Josie looked at her son from under lowered lids. “Anyway, we were married literally over my father’s dead body. I’ve told you your grandfather died of a heart attack during my senior year of high school.”
“Yes. Must put that fact in my medical folder, if I live long enough.”
“Walter had a flying job. Flying ranchers around, mining executives, emergency medical equipment, out-of-state crop-dusting, in season. Sometimes, frankly, I wasn’t absolutely sure where he was. Weather’s always a problem in a job like that.” Josie poured coffee for them both. “I got pregnant immediately. I thought that was the right thing to do, that was the way life was, that we both wanted it. It never occurred to me you were supposed to think about such things. We were buying a house trailer. I thought we were perfectly happy.”

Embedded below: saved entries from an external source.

(* ===== verification/File.v ===== *)
(** kernel/file.c: the open-file table of a process.

    struct files_struct is 4112 bytes (a pointer, 128 entries of 32 bytes, an int)
    and is allocated as one page: its field [nfile] (offset 4104) and the inode of
    entry 127 lie in the page after it. *)

From S2P Require Import Prelude Machine Pmm StringC SpikeFile Dev Rfs Vfs.

(** enum in struct file *)
Definition FD_HOST : Z := 0.
Definition FD_NONE : Z := 1.
Definition FD_OPENED : Z := 2.
Definition FD_CLOSED : Z := 3.
(** struct files_struct *)
Definition PF_cwd : Z := 0.
Definition PF_ofile : Z := 8.
Definition PF_nfile : Z := 4104.
(** struct file *)
Definition FI_status : Z := 0.
Definition FI_readable : Z := 4.
Definition FI_writable : Z := 8.
Definition FI_fd : Z := 12.
Definition FI_off : Z := 16.
Definition FI_ref : Z := 20.
Definition FI_node : Z := 24.
Definition sizeof_file : Z := 32.

Section File.
Context {PLAT : Platform}.

(* ------------------------------------------------------------------ *)
(** * The code *)

Definition fs_init : K unit := dev_init ;;; rfs_init.

(** [&pfiles->ofile[fd]] *)
Definition ofile (pfiles fd : Z) : Z := u64 (pfiles + PF_ofile + sizeof_file * fd).

(** [current->f], faulting when there is no current process *)
Definition cur {A} (f : process -> A) : K A :=
  c <- gets k_current ;;
  match c with Some i => getp i f | None => halt (Fault 0) end.

(** [++pfiles->nfile] *)
Definition inc_nfile (pfiles : Z) : K unit :=
  n <- ld32 (pfiles + PF_nfile) ;; st32 (pfiles + PF_nfile) (u32 (n + 1)).

(** the search for a free entry; the last entry examined *)
Definition find_entry (pfiles : Z) : K Z :=
  kwhile (fun fd =>
    st <- ld32 (ofile pfiles fd + FI_status) ;;
    if st =? FD_NONE then ret (inr fd)
    else if fd + 1 <? Z.of_nat MAX_FILES then ret (inl (fd + 1))
    else panic "do_ram_open: no file entry for current process!") 0.

Definition do_open (pathname flags : Z) : K Z :=
  let mode := Z.land flags MASK_FILEMODE in
  let readable := if (mode =? O_RDONLY) || (mode =? O_RDWR) then 1 else 0 in
  let writable := if (mode =? O_WRONLY) || (mode =? O_RDWR) then 1 else 0 in
  if negb ((mode =? O_RDONLY) || (mode =? O_WRONLY) || (mode =? O_RDWR))
  then panic "do_ram_open: invalid open flags!"
  else
    r <- vfs_open pathname flags ;;
    pfiles <- cur p_pfiles ;;
    let '(rc, node) := r in
    pfile <-
      (if negb (rc =? 0) then
         let fd := rc in
         let pfile := ofile pfiles fd in
         st32 (pfile + FI_status) FD_HOST ;;;
         st32 (pfile + FI_fd) fd ;;;
         ret pfile
       else
         fd <- find_entry pfiles ;;
         let pfile := ofile pfiles fd in
         st32 (pfile + FI_status) FD_OPENED ;;;
         st32 (pfile + FI_readable) readable ;;;
         st32 (pfile + FI_writable) writable ;;;
         st32 (pfile + FI_fd) fd ;;;
         st32 (pfile + FI_ref) 1 ;;;
         match node with
         | None => halt (Fault 0)
         | Some node =>
             st64 (pfile + FI_node) node ;;;
             st32 (pfile + FI_off) 0 ;;;
             st <- vop_fstat node ;;
             if st.1 =? 0 then st32 (pfile + FI_off) (st_size st.2) ;;; ret pfile
             else panic "do_ram_open: failed to get file status!"
         end) ;;
    inc_nfile pfiles ;;;
    fd <- ld32 (pfile + FI_fd) ;;
    ret (s32 fd).

Definition do_read (fd buf count : Z) : K Z := ret (-1).
Definition do_write (fd buf count : Z) : K Z := ret (-1).
Definition do_close (fd : Z) : K Z := ret (-1).

(** one iteration of the first loop of files_create *)
Definition host_entry (pfiles : Z) (i : nat) : K unit :=
  f <- gets (fun s => default null_file (k_spike_files s !! i)) ;;
  if kfd f =? -1 then ret tt
  else
    let e := ofile pfiles (Z.of_nat i) in
    st32 (e + FI_status) FD_HOST ;;;
    st32 (e + FI_fd) (kfd f) ;;;
    st32 (e + FI_ref) (refcnt f) ;;;
    inc_nfile pfiles.
(** one iteration of the second loop *)
Definition none_entry (pfiles : Z) (i : nat) : K unit :=
  let e := ofile pfiles (Z.of_nat i) in
  st <- ld32 (e + FI_status) ;;
  if st =? FD_HOST then ret tt
  else st32 (e + FI_status) FD_NONE ;;; st32 (e + FI_ref) 0.

Definition files_create : K Z :=
  pfiles <- alloc_page ;;
  st64 (pfiles + PF_cwd) 0 ;;;
  st32 (pfiles + PF_nfile) 0 ;;;
  kfor (seq 0 MAX_FILES) (host_entry pfiles) ;;;
  kfor (seq 0 MAX_FILES) (none_entry pfiles) ;;;
  ret pfiles.

Definition files_destroy (pfiles : Z) : K unit := free_page pfiles.
(* ------------------------------------------------------------------ *)
(** * files_create *)

(** host files in use among the first [k] *)
Definition nopen (s : kstate) (k : nat) : nat :=
  length (filter (fun f => kfd f <> -1) (take k (k_spike_files s))).

Lemma nopen_S s k f :
  k_spike_files s !! k = Some f -> nopen s (S k) = (nopen s k + if decide (kfd f = (-1)%Z) then 0 else 1)%nat.
Proof.
  intros Hf. unfold nopen. rewrite (take_S_r _ _ f) by done. rewrite filter_app, filter_cons, length_app.
  repeat case_decide; done.
Qed.
Lemma nopen_bound s k : (nopen s k <= k)%nat.
Proof. unfold nopen. etrans; [apply length_filter|]. rewrite length_take. lia. Qed.

Lemma ofile_addr p (i : nat) o :
  page_ok p -> (i < MAX_FILES)%nat -> 0 <= o <= 20 -> o mod 4 = 0 ->
  addr_ok 4 (ofile p (Z.of_nat i) + o) = true /\ page_of (ofile p (Z.of_nat i) + o) = p /\
  (ofile p (Z.of_nat i) + o) mod 4 = 0.
Proof.
  intros Hp Hi Ho Ho4. pose proof (page_ok_range p Hp). unfold MAX_FILES in Hi.
  unfold ofile, PF_ofile, sizeof_file. rewrite u64_small by (unfold PGSIZE in *; lia).
  replace (p + 8 + 32 * Z.of_nat i + o) with (p + (8 + 32 * Z.of_nat i + o)) by lia.
  destruct Hp as (Hal & Hlo & Hhi). split_and!.
  - apply page_ok_addr; unfold page_ok, PGSIZE in *; try done; dlia.
  - apply page_of_slot; unfold page_ok, PGSIZE in *; try done; dlia.
  - unfold PGSIZE in *. dlia.
Qed.

(** writes of files_create: its own page, and the word of [nfile] *)
Definition files_frame (p : Z) (m m' : gmap Z Z) : Prop :=
  forall a, page_of a <> p -> a / 8 <> (p + PF_nfile) / 8 -> load64 m' a = load64 m a.
Lemma files_frame_trans p m1 m2 m3 : files_frame p m1 m2 -> files_frame p m2 m3 -> files_frame p m1 m3.
Proof. intros H1 H2 a Ha Hb. by rewrite H2, H1. Qed.

Lemma nfile_word p a : page_ok p -> page_of a = p -> (p + PF_nfile) / 8 <> a / 8.
Proof.
  intros (Hal & _ & _) Ha. apply page_of_iff in Ha; [|done]. unfold PF_nfile, PGSIZE in *. dlia.
Qed.
(** a 32-bit store inside the page *)
Lemma file_store p m a v :
  page_ok p -> page_of a = p -> a mod 4 = 0 ->
  files_frame p m (store32 m a v) /\ load32 (store32 m a v) (p + PF_nfile) = load32 m (p + PF_nfile).
Proof.
  intros Hp Ha H4. pose proof (nfile_word p a Hp Ha) as Hne. split.
  - intros b Hb _. apply load64_storen_ne. intros E%page_of_word. congruence.
  - unfold load32, store32, loadn. by rewrite load64_storen_ne by congruence.
Qed.

Lemma host_entry_spec p s (k : nat) n :
  page_ok p -> page_ok (p + PGSIZE) -> (k < MAX_FILES)%nat -> length (k_spike_files s) = MAX_FILES ->
  load32 (k_mem s) (p + PF_nfile) = Z.of_nat n -> (n < MAX_FILES)%nat ->
  exists m f, host_entry p k s = Ok tt (set_k_mem m s) /\ k_spike_files s !! k = Some f /\
    load32 m (p + PF_nfile) = Z.of_nat (n + if decide (kfd f = (-1)%Z) then 0 else 1) /\
    files_frame p (k_mem s) m.
Proof.
  intros Hp Hp2 Hk Hlen Hn Hnb. destruct (lookup_lt_is_Some_2 (k_spike_files s) k ltac:(lia)) as [f Hf].
  unfold host_entry. erewrite bind_Ok; [|reflexivity]. rewrite Hf. simpl (default _ _).
  destruct (Z.eqb_spec (kfd f) (-1)) as [E|E].
  { exists (k_mem s), f. rewrite decide_True, Nat.add_0_r by done. split_and!; try done. by destruct s. }
  destruct (ofile_addr p k FI_status) as (A1 & P1 & M1); try done.
  destruct (ofile_addr p k FI_fd) as (A2 & P2 & M2); try done.
  destruct (ofile_addr p k FI_ref) as (A3 & P3 & M3); try done.
  assert (An : addr_ok 4 (p + PF_nfile) = true).
  { replace (p + PF_nfile) with (p + PGSIZE + 8) by (unfold PF_nfile, PGSIZE; lia). by apply page_ok_addr. }
  assert (Fn : field_ok 32 (p + PF_nfile)).
  { apply field_ok_32. destruct Hp. unfold PF_nfile, PGSIZE in *. dlia. }
  rewrite (bind_Ok _ _ _ _ _ (st32_ok _ FD_HOST s A1)). set (m1 := store32 (k_mem s) _ _).
  destruct (file_store p (k_mem s) (ofile p (Z.of_nat k) + FI_status) FD_HOST) as [F1 N1]; try done. fold m1 in F1, N1.
  erewrite bind_Ok; [|apply st32_ok, A2]. cbn [k_mem set_k_mem]. set (m2 := store32 m1 _ _).
  destruct (file_store p m1 (ofile p (Z.of_nat k) + FI_fd) (kfd f)) as [F2 N2]; try done. fold m2 in F2, N2.
  erewrite bind_Ok; [|apply st32_ok, A3]. cbn [k_mem set_k_mem]. set (m3 := store32 m2 _ _).
  destruct (file_store p m2 (ofile p (Z.of_nat k) + FI_ref) (refcnt f)) as [F3 N3]; try done. fold m3 in F3, N3.
  unfold inc_nfile. erewrite bind_Ok; [|apply ld32_ok, An]. cbn [k_mem set_k_mem]. rewrite N3, N2, N1, Hn.
  rewrite st32_ok by done. cbn [k_mem set_k_mem].
  eexists _, f. split; [reflexivity|]. split_and!; [done| |].
  - unfold load32, store32. rewrite loadn_storen_eq by done. rewrite decide_False by done.
    unfold u32, MAX_FILES in *. rewrite Z.mod_mod by done. rewrite Z.mod_small by lia. lia.
  - do 3 (eapply files_frame_trans; [eassumption|]). intros a Ha Hb. by apply load64_storen_ne.
Qed.
Lemma none_entry_spec p s (k : nat) :
  page_ok p -> (k < MAX_FILES)%nat ->
  exists m, none_entry p k s = Ok tt (set_k_mem m s) /\
    load32 m (p + PF_nfile) = load32 (k_mem s) (p + PF_nfile) /\ files_frame p (k_mem s) m.
Proof.
  intros Hp Hk. destruct (ofile_addr p k FI_status) as (A1 & P1 & M1); try done.
  destruct (ofile_addr p k FI_ref) as (A3 & P3 & M3); try done.
  unfold none_entry. erewrite bind_Ok; [|apply ld32_ok, A1]. destruct (_ =? FD_HOST).
  { exists (k_mem s). split_and!; try done. by destruct s. }
  rewrite (bind_Ok _ _ _ _ _ (st32_ok _ FD_NONE s A1)). rewrite st32_ok by done. cbn [k_mem set_k_mem].
  destruct (file_store p (k_mem s) (ofile p (Z.of_nat k) + FI_status) FD_NONE) as [F1 N1]; try done.
  destruct (file_store p (store32 (k_mem s) (ofile p (Z.of_nat k) + FI_status) FD_NONE)
    (ofile p (Z.of_nat k) + FI_ref) 0) as [F3 N3]; try done.
  eexists. split; [reflexivity|]. split; [by rewrite N3, N1|by eapply files_frame_trans].
Qed.

(** a loop over [seq 0 n] that only changes memory *)
Lemma kfor_mem (I : nat -> gmap Z Z -> Prop) (f : nat -> K unit) s n :
  I 0%nat (k_mem s) ->
  (forall k m, (k < n)%nat -> I k m -> exists m', f k (set_k_mem m s) = Ok tt (set_k_mem m' (set_k_mem m s)) /\ I (S k) m') ->
  exists m', kfor (seq 0 n) f s = Ok tt (set_k_mem m' s) /\ I n m'.
Proof.
  intros H0 Hstep.
  destruct (kfor_inv (fun l s' => exists k m, l = seq k (n - k) /\ (k <= n)%nat /\ s' = set_k_mem m s /\ I k m)
    (seq 0 n) f s) as (s' & E & k & m & Hl & Hk & -> & HI).
  - exists 0%nat, (k_mem s). rewrite Nat.sub_0_r. split_and!; [done|lia|by destruct s|done].
  - intros i l' s1 (k & m & Hl & Hk & -> & HI). destruct (n - k)%nat as [|d] eqn:Hd; [done|].
    simpl in Hl. injection Hl as -> ->. destruct (Hstep k m ltac:(lia) HI) as (m' & E & HI').
    exists (set_k_mem m' s). split; [done|]. exists (S k), m'. split_and!; [|lia|done|done].
    f_equal. lia.
  - destruct (n - k)%nat eqn:Hd; [|done]. assert (k = n) as -> by lia. exists m. done.
Qed.

Lemma files_create_spec s p l :
  free_pages s (p :: l) -> page_ok (p + PGSIZE) -> length (k_spike_files s) = MAX_FILES ->
  exists s', files_create s = Ok p s' /\ kframe s s' /\
    load32 (k_mem s') (p + PF_nfile) = Z.of_nat (nopen s MAX_FILES) /\ files_frame p (k_mem s) (k_mem s').
Proof.
  intros Hf Hp2 Hlen. destruct (pa_pages _ _ Hf) as [_ Hoks]. inversion Hoks as [|? ? Hp _]; subst.
  destruct (pa_alloc _ _ _ Hf) as (s1 & E1 & _ & Hk1 & Hm1).
  assert (Hlen1 : k_spike_files s1 = k_spike_files s) by (apply (f_equal k_spike_files) in Hk1; done).
  assert (An : addr_ok 4 (p + PF_nfile) = true).
  { replace (p + PF_nfile) with (p + PGSIZE + 8) by (unfold PF_nfile, PGSIZE; lia). by apply page_ok_addr. }
  assert (Fn : field_ok 32 (p + PF_nfile)).
  { apply field_ok_32. destruct Hp. unfold PF_nfile, PGSIZE in *. dlia. }
  assert (A0 : addr_ok 8 (p + PF_cwd) = true) by by apply page_ok_addr.
  set (m2 := store32 (store64 (k_mem s1) (p + PF_cwd) 0) (p + PF_nfile) 0). set (s2 := set_k_mem m2 s1).
  assert (Hf2 : files_frame p (k_mem s) m2).
  { intros a Ha Hb. unfold m2, store32. rewrite load64_storen_ne by done. rewrite <- Hm1. apply load64_store64_ne.
    intros E%page_of_word. unfold PF_cwd in E. rewrite Z.add_0_r, page_of_page in E by done. congruence. }
  destruct (kfor_mem (fun k m => load32 m (p + PF_nfile) = Z.of_nat (nopen s k) /\ files_frame p (k_mem s) m)
    (host_entry p) s2 MAX_FILES) as (m3 & E3 & Hn3 & Hf3).
  { split; [|done]. unfold load32. cbn [k_mem set_k_mem s2]. unfold m2, store32. by rewrite loadn_storen_eq. }
  { intros k m Hk [Hn Hfr]. destruct (host_entry_spec p (set_k_mem m s2) k (nopen s k)) as (m' & f & E & Hl & Hn' & Hfr'); try done.
    - by rewrite <- Hlen, <- Hlen1.
    - pose proof (nopen_bound s k). lia.
    - exists m'. split; [done|]. split; [|by eapply files_frame_trans].
      rewrite Hn', (nopen_S s k f); [done|]. rewrite <- Hlen1. exact Hl. }
  destruct (kfor_mem (fun k m => load32 m (p + PF_nfile) = Z.of_nat (nopen s MAX_FILES) /\ files_frame p (k_mem s) m)
    (none_entry p) (set_k_mem m3 s2) MAX_FILES) as (m4 & E4 & Hn4 & Hf4); [done| |].
  { intros k m Hk [Hn Hfr]. destruct (none_entry_spec p (set_k_mem m (set_k_mem m3 s2)) k Hp Hk) as (m' & E & Hn' & Hfr').
    exists m'. split; [done|]. split; [by rewrite Hn'|by eapply files_frame_trans]. }
  exists (set_k_mem m4 s1). split_and!; [|etrans; [done|apply kframe_mem]|done|done].
  unfold files_create. rewrite (bind_Ok _ _ _ _ _ E1), (bind_Ok _ _ _ _ _ (st64_ok _ _ _ A0)).
  erewrite bind_Ok; [|apply st32_ok, An]. change (set_k_mem (store32 _ _ 0) _) with s2.
  by rewrite (bind_Ok _ _ _ _ _ E3), (bind_Ok _ _ _ _ _ E4).
Qed.

(* ------------------------------------------------------------------ *)
(** * Properties *)

(** C39. [files_create] writes outside its page: struct files_struct is larger
    than a page, so the count of open host files is stored in the second word of
    the next physical page, and this is the only word changed outside the
    allocated page.  When that page holds a page table, entry 1 is overwritten;
    with the three standard files open its low half becomes 3, a valid readable
    entry. *)
Theorem files_create_overflows s p l :
  free_pages s (p :: l) -> page_ok (p + PGSIZE) -> length (k_spike_files s) = MAX_FILES ->
  exists s', files_create s = Ok p s' /\
    load32 (k_mem s') (p + PGSIZE + 8) = Z.of_nat (nopen s MAX_FILES) /\
    (forall a, page_of a <> p -> a / 8 <> (p + PGSIZE + 8) / 8 -> load64 (k_mem s') a = load64 (k_mem s) a).
Proof.
  intros Hf Hp2 Hlen. destruct (files_create_spec s p l Hf Hp2 Hlen) as (s' & E & _ & Hn & Hfr).
  exists s'. unfold files_frame in Hfr. replace (p + PF_nfile) with (p + PGSIZE + 8) in * by (unfold PF_nfile, PGSIZE; lia).
  done.
Qed.

(** [open] refuses invalid access modes before looking anything up. *)
Theorem do_open_invalid_flags s pathname flags :
  Z.land flags MASK_FILEMODE = 3 ->
  do_open pathname flags s = Stop (Panic "do_ram_open: invalid open flags!") s.
Proof. intros H. unfold do_open. by rewrite H. Qed.
End File.
(* ------------------------------------------------------------------ *)
(** * Witnesses *)

(** one free page at 0x80021000, three host files open *)
Definition demo_files : @kstate Demo.platform :=
  set_k_spike_files ([mkSpikeFile 0 4; mkSpikeFile 1 4; mkSpikeFile 2 4] ++ replicate 125 (mkSpikeFile (-1) 0)) demo_pool.
Lemma files_create_overflows_witness :
  exists s', files_create demo_files = Ok 0x80021000 s' /\ load32 (k_mem s') 0x80022008 = 3.
Proof.
  destruct (files_create_overflows demo_files 0x80021000 []) as (s' & E & Hn & _).
  - split_and!; [by vm_compute|apply NoDup_singleton|by repeat constructor].
  - by vm_compute.
  - done.
  - exists s'. split; [exact E|exact Hn].
Defined.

“What do you guess he thought?”
Josie sighed. “Everyone was telling this boy, Walter, that he was married and about to be a father and ought to give up flying and riding motorcycles. That he ought to give up being Walter. At the time, I thought such talk was natural, too. I’ve wondered since how he heard it.”
“Come on, get to the good part: me.”
“You were born ten days ahead of expectations. Walter had promised he would be with me when you were born. In fact, he was across the state. My mother telephoned him the good news. He said he would take off and fly home right away. There being a major storm in his path, he was advised against flying. He took off. He never arrived.”
“He crashed?”
“Seven years later we were able to assume him dead. After the snows melted in the spring, a search was made for his plane. It was never found.”
“He died in childbirth.”
“An enigmatic statement, for which I apologize. I always thought it rather graceful. What I mean by it is, What was in his mind when he climbed into that airplane, when he took off, while he flew alone across the state of Montana in the dark, presumptively to his wife and son, me and you? Do you understand? What was in his mind at that point has always been more important to me, in a way, than whether he lived or died.”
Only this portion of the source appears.